(** LIKE: [%] matches any run of characters, [_] any one character, and
    any other character matches itself, a letter in either case.  A
    backslash is taken as a character; the stores that read it as an
    escape differ from this on patterns that hold one. *)
Fixpoint like (p s : string) : bool :=
  match p with
  | EmptyString => match s with EmptyString => true | _ => false end
  | String c p' =>
      if Ascii.eqb c "%" then
        (fix skip (s : string) : bool :=
           like p' s ||
           match s with
           | EmptyString => false
           | String _ s' => skip s'
           end) s
      else
        match s with
        | EmptyString => false
        | String c' s' =>
            (Ascii.eqb c "_" || Ascii.eqb (fold_letter c) (fold_letter c'))
            && like p' s'
        end
  end.

(** The association table, the target table and the association's column
    for the target of a relationship. *)
Definition rel_tables (r : relationship) : table * table * field :=
  match r with
  | rel_campaigns => (indicator_campaign_association, Campaign, f_campaign_id)
  | rel_references =>
      (indicator_reference_association, IntelReference, f_intel_reference_id)
  | rel_tags => (indicator_tag_association, Tag, f_tag_id)
  end.

Definition is_null (v : value) : bool :=
  match v with VNull => true | _ => false end.

(** A clause on one row.  [r.any(crit)] is the EXISTS subquery over the
    association and target tables, correlated on the row's indicator. *)
Fixpoint eval (d : db) (e : env) (x : clause) : option bool :=
  match x with
  | Is_ c b =>
      match b, col_value e c with
      | None, v => Some (is_null v)
      | Some b, VBool b' => Some (Bool.eqb b b')
      | Some _, _ => Some false
      end
  | Binary op l r => compare_values op (operand_value e l) (operand_value e r)
  | Like c p =>
      match col_value e c with
      | VStr s => Some (like p s)
      | _ => None
      end
  | Any r crit =>
      let '(assoc, target, fk) := rel_tables r in
      Some
        (existsb
           (fun a =>
              existsb
                (fun t =>
                   let e' := (target, Some t) :: (assoc, Some a) :: e in
                   is_true3
                     (compare_values op_eq (a f_indicator_id)
                        (col_value e (Column Indicator f_id))) &&
                   is_true3 (compare_values op_eq (a fk) (t f_id)) &&
                   match crit with
                   | None => true
                   | Some y => is_true3 (eval d e' y)
                   end)
                (table_rows d target))
           (table_rows d assoc))
  | Not_ y => option_map negb (eval d e y)
  | And_ xs => fold_right (fun y acc => and3 (eval d e y) acc) (Some true) xs
  | Or_ xs => fold_right (fun y acc => or3 (eval d e y) acc) (Some false) xs
  | Sum_gt_0 _ => None
  end.

(** SUM over the rows of a group skips NULLs and is NULL when nothing is
    left. *)
Definition sql_sum (vals : list (option bool)) : option Z :=
  match omap id vals with
  | [] => None
  | bs => Some (fold_right (fun (b : bool) acc => (if b then 1 else 0) + acc) 0 bs)
  end.

(** A clause on a group, as HAVING sees it. *)
Fixpoint eval_having (d : db) (g : list env) (x : clause) : option bool :=
  match x with
  | Sum_gt_0 y =>
      match sql_sum (map (fun e => eval d e y) g) with
      | None => None
      | Some n => Some (0 <? n)
      end
  | Not_ y => option_map negb (eval_having d g y)
  | And_ xs =>
      fold_right (fun y acc => and3 (eval_having d g y) acc) (Some true) xs
  | Or_ xs =>
      fold_right (fun y acc => or3 (eval_having d g y) acc) (Some false) xs
  | _ => match g with
         | e :: _ => eval d e x
         | [] => None
         end
  end.

(** The ON clause of a join written without one: the single foreign key
    that links [right] to a table of [left]. *)
Definition infer_onclause (left : list table) (right : table)
  : option clause :=
  let out :=
    flat_map (fun '(f, t) =>
                if decide (t ∈ left)
                then [On (Column right f) (Column t f_id)] else [])
             (foreign_keys right) in
  let inc :=
    flat_map (fun l =>
                flat_map (fun '(f, t) =>
                            if decide (t = right)
                            then [On (Column l f) (Column right f_id)]
                            else [])
                         (foreign_keys l))
             left in
  match out ++ inc with
  | [c] => Some c
  | _ => None
  end.

(** The rows of a FROM expression.  The store rejects ([None]) a FROM
    expression that names a table twice, and a join for which no single
    ON clause can be found. *)
Fixpoint from_rows (d : db) (j : from_expr) : option (list env) :=
  match j with
  | From_table t => Some (map (fun r => [(t, Some r)]) (table_rows d t))
  | Join l r onclause isouter =>
      match from_rows d l with
      | None => None
      | Some envs =>
          if decide (r ∈ names l) then None
          else
            match (match onclause with
                   | Some c => Some c
                   | None => infer_onclause (names l) r
                   end) with
            | None => None
            | Some c =>
                Some
                  (flat_map
                     (fun e =>
                        match
                          List.filter
                            (fun t => is_true3 (eval d ((r, Some t) :: e) c))
                            (table_rows d r)
                        with
                        | [] => if isouter then [(r, None) :: e] else []
                        | ts => map (fun t => (r, Some t) :: e) ts
                        end)
                     envs)
            end
      end
  end.

(** Insertion sort, stable, by a key compared with [leb]. *)
Fixpoint insert_by {A K} (leb : K -> K -> bool) (key : A -> K) (x : A)
  (l : list A) : list A :=
  match l with
  | [] => [x]
  | y :: l' =>
      if leb (key x) (key y) then x :: l else y :: insert_by leb key x l'
  end.

Fixpoint sort_by {A K} (leb : K -> K -> bool) (key : A -> K) (l : list A)
  : list A :=
  match l with
  | [] => []
  | x :: l' => insert_by leb key x (sort_by leb key l')
  end.

(** Ascending order of cell values: NULL first, numbers by [<=], strings
    left in place. *)
Definition value_leb (a b : value) : bool :=
  match a, b with
  | VNull, _ => true
  | _, VNull => false
  | VInt x, VInt y => x <=? y
  | VTime x, VTime y => x <=? y
  | VBool x, VBool y => implb x y
  | _, _ => true
  end.

Fixpoint key_leb (a b : list value) : bool :=
  match a, b with
  | [], _ => true
  | _ :: _, [] => false
  | x :: a', y :: b' =>
      if decide (x = y) then key_leb a' b' else value_leb x y
  end.

(** GROUP BY: one group per distinct key. *)
Definition group_rows (key : env -> list value) (rows : list env)
  : list (list env) :=
  map (fun k => List.filter (fun e => bool_decide (key e = k)) rows)
      (remove_dups (map key rows)).

Definition is_count (i : select_item) : bool :=
  match i with Count_star => true | Item _ => false end.

Definition result_row := list value.

Definition group_first (g : list env) : env :=
  match g with
  | e :: _ => e
  | [] => []
  end.

Definition item_of_group (g : list env) (i : select_item) : value :=
  match i with
  | Count_star => VInt (Z.of_nat (length g))
  | Item c => col_value (group_first g) c
  end.

Definition item_of_row (e : env) (i : select_item) : value :=
  match i with
  | Count_star => VInt 1
  | Item c => col_value e c
  end.

(** Running a statement.  A statement is aggregated when it has GROUP BY,
    HAVING or an aggregate among its columns; without GROUP BY all its
    rows then form one group.  A derived table ([q.alias(name)]) offers
    its rows to the enclosing statement, which may count them. *)
Fixpoint execute (d : db) (q : select) : option (list result_row) :=
  match q with
  | Mk_select cols from wheres group havings order =>
      match
        (match from with
         | No_from => Some [[]]
         | From_join j => from_rows d j
         | From_alias q' _ =>
             option_map (map (fun _ : result_row => @nil (table * option tuple)))
               (execute d q')
         end)
      with
      | None => None
      | Some rows =>
          let kept :=
            List.filter
              (fun e => forallb (fun w => is_true3 (eval d e w)) wheres) rows in
          let key := fun cs e => map (col_value e) cs in
          if negb (bool_decide (group = [])) || negb (bool_decide (havings = []))
             || existsb is_count cols
          then
            let groups :=
              if bool_decide (group = []) then [kept]
              else group_rows (key group) kept in
            let passed :=
              List.filter
                (fun g =>
                   forallb (fun h => is_true3 (eval_having d g h)) havings)
                groups in
            Some
              (map (fun g => map (item_of_group g) cols)
                 (sort_by key_leb (fun g => key order (group_first g)) passed))
          else
            Some
              (map (fun e => map (item_of_row e) cols)
                 (sort_by key_leb (key order) kept))
      end
  end.

Definition fetchall (r : list result_row) : list result_row := r.
Definition fetchone (r : list result_row) : option result_row := head r.

End Sql.

(* ===================================================================== *)
(** ** GET /indicators: [read_indicators] *)
(* ===================================================================== *)

Module Listing.
Import Schema Sql.

(** [request.args]: the query string's pairs in order.  [arg k a] is
    [Some (request.args.get(k))] when [k in request.args], the first value
    given for [k]. *)
Definition args := list (string * string).

Definition arg (k : string) (a : args) : option string :=
  match List.find (fun kv => String.eqb (fst kv) k) a with
  | Some kv => Some (snd kv)
  | None => None
  end.

(** What [dateutil.parser.parse] does with a string: a datetime, or one of
    the two exceptions it raises on a string it cannot read. *)
Inductive parse_result :=
| Parsed (t : Z)
| ValueError
| OverflowError.

(** The planner's local variables. *)
Record planner :=
  { filters : list clause;
    groupby : bool;
    having : list clause;
    already_joined : gset string;
    already_outerjoined : gset string;
    join : from_expr }.

Definition append_filter (x : clause) (p : planner) : planner :=
  {| filters := filters p ++ [x]; groupby := groupby p; having := having p;
     already_joined := already_joined p;
     already_outerjoined := already_outerjoined p; join := join p |}.

Definition append_having (x : clause) (p : planner) : planner :=
  {| filters := filters p; groupby := groupby p; having := having p ++ [x];
     already_joined := already_joined p;
     already_outerjoined := already_outerjoined p; join := join p |}.

Definition set_groupby (p : planner) : planner :=
  {| filters := filters p; groupby := true; having := having p;
     already_joined := already_joined p;
     already_outerjoined := already_outerjoined p; join := join p |}.

(** [if name not in already_joined: join = db.join(join, t, on);
    already_joined.add(name)]. *)
Definition join_once (name : string) (t : table) (on : option clause)
  (p : planner) : planner :=
  if decide (name ∈ already_joined p) then p
  else
    {| filters := filters p; groupby := groupby p; having := having p;
       already_joined := already_joined p ∪ {[name]};
       already_outerjoined := already_outerjoined p;
       join := db_join (join p) t on |}.

(** [if name not in already_outerjoined: join = db.outerjoin(join, t);
    already_outerjoined.add(name)]. *)
Definition outerjoin_once (name : string) (t : table) (p : planner)
  : planner :=
  if decide (name ∈ already_outerjoined p) then p
  else
    {| filters := filters p; groupby := groupby p; having := having p;
       already_joined := already_joined p;
       already_outerjoined := already_outerjoined p ∪ {[name]};
       join := db_outerjoin (join p) t |}.
(** C5 (amended). Creating a chapter never throws and leaves every stored
    chapter as it was.  When it returns a chapter, that chapter is the one
    row added, it belongs to the project, and its order is 0 if the project
    had no chapter and otherwise the sum, as JavaScript computes it, of the
    greatest order in the project and 1.  When the orders of the project's
    chapters are safe integers that sum is exact: the new order is one more
    than the order of some chapter of the project and greater than the order
    of each of them, that is, their maximum plus 1.  An engine that raises
    on nothing makes it return a chapter. *)
Theorem C5_create_assigns_next_order (w : world) (projectId : Z)
    (title description : jstring) (content : option jstring) :
  let r := createChapter projectId title description content w in
  (exists v, fst r = Ret v)
  /\ (exists added, chapters (db (snd r)) = chapters (db w) ++ added)
  /\ (forall c,
        fst r = Ret (Some c) ->
        chapters (db (snd r)) = chapters (db w) ++ [c]
        /\ chapterOf (Chapter.id c) (db w) = None
        /\ Chapter.projectId c = projectId
        /\ (siblings projectId (db w) = [] -> Chapter.order c = 0%Z)
        /\ (forall m,
              maxOrderOf (siblings projectId (db w)) = Some m ->
              Chapter.order c = Js.plus m 1)
        /\ (siblings projectId (db w) <> [] ->
            safeOrders projectId (db w) ->
            (exists s, In s (siblings projectId (db w))
                       /\ Chapter.order c = (Chapter.order s + 1)%Z)
            /\ (forall s, In s (siblings projectId (db w)) ->
                          (Chapter.order s < Chapter.order c)%Z)))
  /\ ((forall T (q : query T) d, get_fails q d = false) ->
      (forall s d, run_fails s d = false) ->
      exists c, fst r = Ret (Some c)).
Proof.
  intros r. subst r. rewrite createChapter_cases.
  set (s := InsertChapter _ _ _ _ _).
  destruct (get_fails (SelectMaxOrder projectId) (db w)) eqn:G1;
    [|destruct (run_fails s (db w)) eqn:R;
      [|destruct (get_fails SelectLastInsertedChapter (exec s (db w))) eqn:G2]];
    cbn [fst snd db withDatabase].
  1,2: split; [eexists; reflexivity|];
       split; [exists []; now rewrite app_nil_r|];
       split; [discriminate|];
       intros Hg Hr; rewrite ?Hg, ?Hr in *; discriminate.
  - split; [eexists; reflexivity|].
    split; [eexists; subst s; cbn [exec chapters]; reflexivity|].
    split; [discriminate|].
    intros Hg Hr; rewrite Hg in G2; discriminate.
  - split; [eexists; reflexivity|].
    split; [eexists; subst s; cbn [exec chapters]; reflexivity|].
    split; [|intros _ _; eexists; reflexivity].
    intros c [= <-]. cbn [Chapter.id Chapter.projectId Chapter.order].
    split; [reflexivity|].
    split; [apply fresh_id_unused|].
    split; [reflexivity|].
    unfold nextOrderOf.
    destruct (maxOrderOf (siblings projectId (db w))) as [m|] eqn:Hm.
    + destruct (maxOrderOf_spec _ Hm) as [(x & Hx & Hxm) Hle].
      split; [intros He; rewrite He in Hx; destruct Hx|].
      split; [now intros ? [= <-]|].
      intros _ Hsafe.
      assert (Hm1 : Js.plus m 1 = (m + 1)%Z).
      { apply NumberFacts.plus_one_safe. rewrite <- Hxm.
        exact (proj1 (Forall_forall _ _) Hsafe x Hx). }
      rewrite Hm1. split.
      * exists x. split; [exact Hx | now rewrite Hxm].
      * intros y Hy. specialize (Hle y Hy). lia.
    + apply maxOrderOf_none in Hm. split; [reflexivity|].
      split; [discriminate|].
      intros Hne. now destruct Hne.
Qed.

End Create.
#[export] Instance u8_injective : Inj (=) (=) u8 := u8_inj.

(** A Go string literal. *)
Definition lit (s : string) : bytes := String.list_byte_of_string s.

(** Two filters that agree on the elements. *)
Lemma filter_ext_in {A} (P Q : A -> Prop) {HP : forall x, Decision (P x)} {HQ : forall x, Decision (Q x)}
    (l : list A) : (forall x, x ∈ l -> P x <-> Q x) -> filter P l = filter Q l.
Proof.
  induction l as [|x l IH]; intros H; [done|]. rewrite !filter_cons.
  assert (Hx : P x <-> Q x) by (apply H; left). rewrite IH by (intros; apply H; by right).
  destruct (decide (P x)), (decide (Q x)); tauto.
Qed.

(** ** Slices

    [slice l a b] is Go's [l[a:b]] for [0 <= a <= b <= len l]. *)
Definition slice {A} (l : list A) (a b : Z) : list A :=
  take (Z.to_nat (b - a)) (drop (Z.to_nat a) l).

(** [copy(dst[off:], src)] into a destination long enough to hold it. *)
Definition splice {A} (l : list A) (off : nat) (src : list A) : list A :=
  take off l ++ src ++ drop (off + length src) l.

Section Slices.
Context {A : Type}.
Implicit Types l : list A.

Lemma length_slice l a b :
  (0 <= a <= b)%Z -> (b <= len l)%Z -> length (slice l a b) = Z.to_nat (b - a).
Proof. intros. unfold slice. rewrite length_take, length_drop. lia. Qed.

◆ **Exercise**
The lines to copy are those above that contain "them".

◆ **Result**
    its rows to the enclosing statement, which may count them. *)
    of each of them, that is, their maximum plus 1.  An engine that raises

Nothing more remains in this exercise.